• What is needed:
Copy every line of the records that includes the word "Panicked".

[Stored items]
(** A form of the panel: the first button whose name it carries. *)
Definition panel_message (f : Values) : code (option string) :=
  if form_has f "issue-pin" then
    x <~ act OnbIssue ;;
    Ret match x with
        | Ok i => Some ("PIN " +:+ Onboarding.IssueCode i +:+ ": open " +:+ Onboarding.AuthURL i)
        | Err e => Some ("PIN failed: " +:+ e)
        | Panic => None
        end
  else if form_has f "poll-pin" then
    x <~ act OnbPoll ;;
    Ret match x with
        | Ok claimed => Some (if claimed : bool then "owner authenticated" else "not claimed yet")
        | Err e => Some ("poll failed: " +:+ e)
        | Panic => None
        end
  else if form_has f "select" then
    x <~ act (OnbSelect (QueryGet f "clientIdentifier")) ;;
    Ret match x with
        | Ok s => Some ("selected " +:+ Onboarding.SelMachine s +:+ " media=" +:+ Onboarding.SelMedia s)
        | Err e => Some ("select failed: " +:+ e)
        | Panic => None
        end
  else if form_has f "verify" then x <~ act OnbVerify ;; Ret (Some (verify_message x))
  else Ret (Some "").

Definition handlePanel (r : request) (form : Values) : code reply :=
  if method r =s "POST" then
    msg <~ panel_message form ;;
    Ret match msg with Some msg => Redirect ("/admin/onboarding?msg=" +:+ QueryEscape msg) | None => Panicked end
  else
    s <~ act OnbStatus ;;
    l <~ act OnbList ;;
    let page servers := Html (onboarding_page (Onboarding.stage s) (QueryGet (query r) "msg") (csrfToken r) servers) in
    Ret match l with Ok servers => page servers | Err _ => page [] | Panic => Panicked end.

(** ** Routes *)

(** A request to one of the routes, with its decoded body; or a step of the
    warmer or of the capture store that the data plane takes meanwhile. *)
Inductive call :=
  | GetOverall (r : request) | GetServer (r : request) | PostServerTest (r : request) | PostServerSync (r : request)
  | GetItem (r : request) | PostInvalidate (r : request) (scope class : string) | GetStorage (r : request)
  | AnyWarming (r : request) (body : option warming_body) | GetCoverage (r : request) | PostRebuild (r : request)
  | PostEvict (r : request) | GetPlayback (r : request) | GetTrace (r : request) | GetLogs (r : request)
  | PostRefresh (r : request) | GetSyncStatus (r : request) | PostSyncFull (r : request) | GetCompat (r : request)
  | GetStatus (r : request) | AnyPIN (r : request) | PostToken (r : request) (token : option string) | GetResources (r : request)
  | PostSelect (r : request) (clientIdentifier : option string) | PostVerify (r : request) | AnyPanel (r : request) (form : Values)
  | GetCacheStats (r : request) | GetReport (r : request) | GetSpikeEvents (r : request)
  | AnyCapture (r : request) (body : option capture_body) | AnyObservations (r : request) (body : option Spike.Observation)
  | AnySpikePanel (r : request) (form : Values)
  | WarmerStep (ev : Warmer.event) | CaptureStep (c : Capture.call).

• Solution to this task:
    Ret match msg with Some msg => Redirect ("/admin/onboarding?msg=" +:+ QueryEscape msg) | None => Panicked end
    Ret match l with Ok servers => page servers | Err _ => page [] | Panic => Panicked end.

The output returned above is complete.